JusticePrêts suspects au Mozambique: Credit Suisse lâche 475 millions
La banque suisse a accepté mardi de passer à la caisse pour solder des poursuites aux États-Unis et au Royaume-Uni dans une vaste affaire de corruption.
Credit Suisse va payer près de 475 millions de dollars (438 millions de francs) aux autorités américaines et britanniques pour solder des poursuites liées à des levées de fonds organisées par l’établissement bancaire au nom d’entreprises d’État au Mozambique, au cœur d’une vaste affaire de corruption.
Les transactions en question, organisées par la firme helvétique entre 2013 et 2016, ont été en partie utilisées pour verser des pots-de-vin alors même qu’elles étaient présentées aux investisseurs comme un moyen de financer le développement de la pêche au Mozambique, ont détaillé les autorités dans des communiqués séparés.
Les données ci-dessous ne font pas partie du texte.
(** ** The inpainting service *)

(** ** Rounding in binary64

    The operations of [SpecFloat] round to nearest.  For the numbers that
    the scaling of an image meets (normal, positive, below [2 ^ 17]) the
    lemmas below bound the error of a division and of an addition, and show
    that halving is exact.  Values are compared as integers, in units of
    [2 ^ -200]. *)

Module Float64Facts.
Import Float64.


























End Float64Facts.

(** ** The source coordinates of a scaled axis *)

Module ScaleFacts.
Import Float64 Float64Facts.

Lemma scale_coords_length a xo n : length (scale_coords a xo n) = n.
Proof. revert xo. induction n as [|n IH]; intros xo; simpl; [done|]. by rewrite IH. Qed.



Section accumulate.
Variables src dst : Z.
Hypothesis Hsrc : 0 < src < 2 ^ 16.
Hypothesis Hdst : 0 < dst < 2 ^ 16.

Let a : float64 := div (of_Z src) (of_Z dst).





End accumulate.


(** A border case: of an axis scaled from 2 to 7 cells, the centre of target
    cell 3 maps to the coordinate 1, the border of the two source cells.  The
    accumulated double lies just below 1, so that source cell 0 is read;
    both cells are nearest. *)
Lemma nearest_coords_2_7 : nearest_coords 2 7 = [0; 0; 0; 0; 1; 1; 1].
Proof. by vm_compute. Qed.

End ScaleFacts.


Module ServiceFacts.
Import PyFacts NumpyFacts BroadcastFacts Float32Facts ShapeFacts inpaint_service.

Ltac bind_step := unfold mbind, result_bind; cbv beta iota.

(** *** Padding *)

Lemma pad_amount_8 (n : nat) :
  let pad := (8 - Z.of_nat n mod 8) mod 8 in
  0 ≤ pad ≤ 7 ∧ (Z.of_nat n + pad) mod 8 = 0 ∧
  Z.of_nat n + pad = 8 * ((Z.of_nat n + 7) / 8).
Proof. simpl. Z.div_mod_to_equations. lia. Qed.

Lemma _pad_to_multiple_8_spec {A} (img : list (list A)) (h w : nat) :
  shape2 img = (h, w) → rectangular w img →
  ∃ padded H W,
    _pad_to_multiple img 8 = Ok (padded, (h, w)) ∧
    shape2 padded = (H, W) ∧ rectangular W padded ∧
    Z.of_nat H = 8 * ((Z.of_nat h + 7) / 8) ∧
    Z.of_nat W = 8 * ((Z.of_nat w + 7) / 8) ∧
    (h ≤ H ≤ h + 7)%nat ∧ (w ≤ W ≤ w + 7)%nat ∧
    Z.of_nat H mod 8 = 0 ∧ Z.of_nat W mod 8 = 0.
Proof.
  intros Hshape Hrect. unfold _pad_to_multiple. rewrite Hshape.
  change (8 =? 0) with false. cbv iota.
  destruct (pad_amount_8 h) as (Hh1 & Hh2 & Hh3).
  destruct (pad_amount_8 w) as (Hw1 & Hw2 & Hw3).
  set (pad_h := (8 - Z.of_nat h mod 8) mod 8) in *.
  set (pad_w := (8 - Z.of_nat w mod 8) mod 8) in *.
  replace ((pad_h <? 0) || (pad_w <? 0)) with false
    by (symmetry; apply orb_false_iff; split; apply Z.ltb_ge; lia).
  assert (length img = h) as Hlen by (by injection Hshape).
  destruct (pad_reflect2_is_Ok img (Z.to_nat pad_h) (Z.to_nat pad_w) w Hrect)
    as [padded Hpad].
  { destruct img; [left|by right]. simpl in Hlen. subst h. by vm_compute. }
  { destruct (decide (w = 0%nat)) as [->|]; [left|by right]. by vm_compute. }
  rewrite Hpad. simpl.
  destruct (pad_reflect2_shape _ _ _ _ _ Hrect Hpad) as [Hlen' Hrect'].
  exists padded, (h + Z.to_nat pad_h)%nat, (w + Z.to_nat pad_w)%nat.
  split_and!; try done; try lia.
  - destruct (decide (padded = [])) as [->|Hne].
    + simpl in Hlen'. assert (h = 0%nat) as -> by lia.
      assert (img = []) as -> by (by destruct img).
      injection Hshape as <-. by vm_compute.
    + rewrite (shape2_of_rectangular _ _ Hrect' Hne). by rewrite Hlen', Hlen.
  - rewrite Nat2Z.inj_add, Z2Nat.id by lia. done.
  - rewrite Nat2Z.inj_add, Z2Nat.id by lia. done.
Qed.

Lemma _pad_to_multiple_recorded {A} (img padded : list (list A)) multiple hw :
  _pad_to_multiple img multiple = Ok (padded, hw) → hw = shape2 img.
Proof.
  unfold _pad_to_multiple. destruct (shape2 img) as [h w].
  destruct (multiple =? 0); [done|]. destruct (_ || _); [done|].
  by intros (padded' & _ & [= _ <-])%bind_Ok.
Qed.

Section shapes.
Local Open Scope nat_scope.

Lemma dilate_shape a h w : has_shape2 h w a → has_shape2 h w (Scipy.dilate a).
Proof.
  unfold has_shape2, rectangular, Scipy.dilate. intros [<- Hrect]. split.
  - by rewrite length_imap.
  - apply Forall_lookup. intros i row Hrow.
    rewrite list_lookup_imap in Hrow.
    destruct (a !! i) as [row0|] eqn:Hrow0; [|done]. injection Hrow as <-.
    rewrite length_imap. rewrite Forall_lookup in Hrect. eauto.
Qed.

Lemma binary_dilation_shape a n h w :
  has_shape2 h w a → has_shape2 h w (Scipy.binary_dilation a n).
Proof.
  intros Ha. unfold Scipy.binary_dilation.
  induction n as [|n IH]; [done|]. simpl. by apply dilate_shape.
Qed.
L’établissement suisse n’a parallèlement pas complètement divulgué l’étendue de l’endettement du Mozambique, et donc les risques de non-remboursement, et a fait preuve de lacunes importantes dans ses contrôles internes, accusent les autorités. La banque suisse, qui fait déjà face aux retombées des scandales de Greensill et Archegos, a été en conséquent condamnée au total à 547 millions de dollars (505 millions de dollars) de pénalités, d’amendes et de restitution aux États-Unis et au Royaume-Uni, a précisé le ministère américain de la Justice.
Le numéro deux du secteur bancaire helvétique ayant déjà versé certaines sommes, il devra débourser encore 475 millions de dollars: 200 millions à l’autorité financière britannique FCA, près de 100 millions au gendarme américain des marchés, la SEC, et 175,5 millions au ministère américain de la Justice. La banque a également convenu avec les autorités britanniques d’annuler pour 200 millions de dollars dus par le Mozambique.
Scandale de la «dette cachée»
L’établissement a parallèlement conclu un accord avec l’Autorité suisse des marchés financiers (Finma), prévoyant la vérification par un tiers des mesures destinées à améliorer son système de contrôle interne et de gestion des risques à l’échelle du groupe. La Finma a aussi imposé, pour un temps limité, des conditions spécifiques à toute nouvelle opération de crédit organisée par la banque au nom de pays «financièrement faibles ou exposés à la corruption».
Cette affaire fait partie d’un vaste scandale de crédits accordés à trois entreprises publiques mozambicaines – ProIndicus, Ematum et MAM – par le Crédit Suisse et la banque russe VTB, théoriquement pour financer des projets de surveillance maritime, de pêche et de chantiers navals. Ils auraient en fait largement servi à entretenir la corruption au profit de proches du pouvoir.
L’affaire avait éclaté en 2016, lorsque le gouvernement mozambicain avait révélé avoir contracté ces prêts sans prévenir le Parlement ni ses bailleurs de fonds. Après ce scandale, le FMI et la plupart des bailleurs du pays, un des plus pauvres du monde, avaient suspendu leur aide.
Grave crise financière
En raison de ce scandale dit de la «dette cachée», Maputo a été contraint d’interrompre le remboursement de sa dette et sa monnaie, le metical, s’est effondrée, plongeant le pays dans la plus grave crise financière depuis son indépendance en 1975.
Crédit suisse, qui assure avoir déjà pris des mesures pour renforcer sa gouvernance et ses processus, a passé dans ses comptes du troisième trimestre une charge de 230 millions de dollars (212 millions de francs). La banque se dit «satisfaite» de la fin des poursuites engagées par les autorités américaines, britanniques et suisses, qui lui permettent de «tirer un trait» sur cette partie du scandale.
Crédit Suisse a déjà été secoué au printemps par la faillite de la société britannique Greensill, dans laquelle 10 milliards de dollars (9,2 milliards de francs) avaient été investis, puis par l’implosion du fonds américain Archegos, qui lui a coûté quelque 5,5 milliards de dollars (5,1 milliards de francs). La banque russe VTB a de son côté accepté de verser 6 millions de dollars (5,5 millions de francs) à la SEC dans l’affaire des crédits au Mozambique.